### Exercise directions
Retype all of the data exactly as given.

Stored dataset items
+===+
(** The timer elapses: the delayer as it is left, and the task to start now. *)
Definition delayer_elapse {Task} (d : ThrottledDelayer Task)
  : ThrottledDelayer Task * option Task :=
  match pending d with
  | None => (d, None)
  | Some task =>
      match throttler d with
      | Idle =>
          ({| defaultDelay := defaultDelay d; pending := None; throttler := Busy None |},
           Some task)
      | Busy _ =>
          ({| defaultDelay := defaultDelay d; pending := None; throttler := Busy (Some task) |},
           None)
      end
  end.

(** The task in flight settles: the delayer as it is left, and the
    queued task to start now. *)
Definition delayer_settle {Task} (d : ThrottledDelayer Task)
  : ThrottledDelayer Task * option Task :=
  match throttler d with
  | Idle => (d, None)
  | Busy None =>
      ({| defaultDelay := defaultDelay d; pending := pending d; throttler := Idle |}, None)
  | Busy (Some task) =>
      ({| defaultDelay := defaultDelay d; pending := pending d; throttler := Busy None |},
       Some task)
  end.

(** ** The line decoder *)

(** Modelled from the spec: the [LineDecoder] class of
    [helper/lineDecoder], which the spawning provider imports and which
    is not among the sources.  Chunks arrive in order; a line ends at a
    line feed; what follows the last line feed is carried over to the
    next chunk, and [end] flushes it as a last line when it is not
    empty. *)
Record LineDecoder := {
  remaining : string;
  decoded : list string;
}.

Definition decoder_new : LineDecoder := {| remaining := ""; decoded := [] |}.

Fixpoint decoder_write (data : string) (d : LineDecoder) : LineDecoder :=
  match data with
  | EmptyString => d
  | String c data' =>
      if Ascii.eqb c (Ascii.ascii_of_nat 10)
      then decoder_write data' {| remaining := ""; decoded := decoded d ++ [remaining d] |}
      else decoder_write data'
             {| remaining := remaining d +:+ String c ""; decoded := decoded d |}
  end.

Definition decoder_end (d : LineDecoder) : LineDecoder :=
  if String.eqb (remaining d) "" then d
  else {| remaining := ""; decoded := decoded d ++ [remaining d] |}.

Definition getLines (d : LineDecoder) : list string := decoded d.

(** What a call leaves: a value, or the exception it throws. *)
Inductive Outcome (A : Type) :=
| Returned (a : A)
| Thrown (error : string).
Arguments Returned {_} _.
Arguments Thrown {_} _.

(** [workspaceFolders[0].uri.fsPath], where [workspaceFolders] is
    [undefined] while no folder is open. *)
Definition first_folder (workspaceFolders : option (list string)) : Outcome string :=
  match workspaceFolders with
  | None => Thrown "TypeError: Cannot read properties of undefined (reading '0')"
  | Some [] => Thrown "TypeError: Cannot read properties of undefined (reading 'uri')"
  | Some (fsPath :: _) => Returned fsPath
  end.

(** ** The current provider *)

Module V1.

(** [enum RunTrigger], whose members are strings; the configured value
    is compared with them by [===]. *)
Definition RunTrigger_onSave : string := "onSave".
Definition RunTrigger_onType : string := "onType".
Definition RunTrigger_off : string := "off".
+===+
### Problem solution
(** The timer elapses: the delayer as it is left, and the task to start now. *)
Definition delayer_elapse {Task} (d : ThrottledDelayer Task)
  : ThrottledDelayer Task * option Task :=
  match pending d with
  | None => (d, None)
  | Some task =>
      match throttler d with
      | Idle =>
          ({| defaultDelay := defaultDelay d; pending := None; throttler := Busy None |},
           Some task)
      | Busy _ =>
          ({| defaultDelay := defaultDelay d; pending := None; throttler := Busy (Some task) |},
           None)
      end
  end.

(** The task in flight settles: the delayer as it is left, and the
    queued task to start now. *)
Definition delayer_settle {Task} (d : ThrottledDelayer Task)
  : ThrottledDelayer Task * option Task :=
  match throttler d with
  | Idle => (d, None)
  | Busy None =>
      ({| defaultDelay := defaultDelay d; pending := pending d; throttler := Idle |}, None)
  | Busy (Some task) =>
      ({| defaultDelay := defaultDelay d; pending := pending d; throttler := Busy None |},
       Some task)
  end.

(** ** The line decoder *)

(** Modelled from the spec: the [LineDecoder] class of
    [helper/lineDecoder], which the spawning provider imports and which
    is not among the sources.  Chunks arrive in order; a line ends at a
    line feed; what follows the last line feed is carried over to the
    next chunk, and [end] flushes it as a last line when it is not
    empty. *)
Record LineDecoder := {
  remaining : string;
  decoded : list string;
}.

Definition decoder_new : LineDecoder := {| remaining := ""; decoded := [] |}.

Fixpoint decoder_write (data : string) (d : LineDecoder) : LineDecoder :=
  match data with
  | EmptyString => d
  | String c data' =>
      if Ascii.eqb c (Ascii.ascii_of_nat 10)
      then decoder_write data' {| remaining := ""; decoded := decoded d ++ [remaining d] |}
      else decoder_write data'
             {| remaining := remaining d +:+ String c ""; decoded := decoded d |}
  end.

Definition decoder_end (d : LineDecoder) : LineDecoder :=
  if String.eqb (remaining d) "" then d
  else {| remaining := ""; decoded := decoded d ++ [remaining d] |}.

Definition getLines (d : LineDecoder) : list string := decoded d.

(** What a call leaves: a value, or the exception it throws. *)
Inductive Outcome (A : Type) :=
| Returned (a : A)
| Thrown (error : string).
Arguments Returned {_} _.
Arguments Thrown {_} _.

(** [workspaceFolders[0].uri.fsPath], where [workspaceFolders] is
    [undefined] while no folder is open. *)
Definition first_folder (workspaceFolders : option (list string)) : Outcome string :=
  match workspaceFolders with
  | None => Thrown "TypeError: Cannot read properties of undefined (reading '0')"
  | Some [] => Thrown "TypeError: Cannot read properties of undefined (reading 'uri')"
  | Some (fsPath :: _) => Returned fsPath
  end.

(** ** The current provider *)

Module V1.

(** [enum RunTrigger], whose members are strings; the configured value
    is compared with them by [===]. *)
Definition RunTrigger_onSave : string := "onSave".
Definition RunTrigger_onType : string := "onType".
Definition RunTrigger_off : string := "off".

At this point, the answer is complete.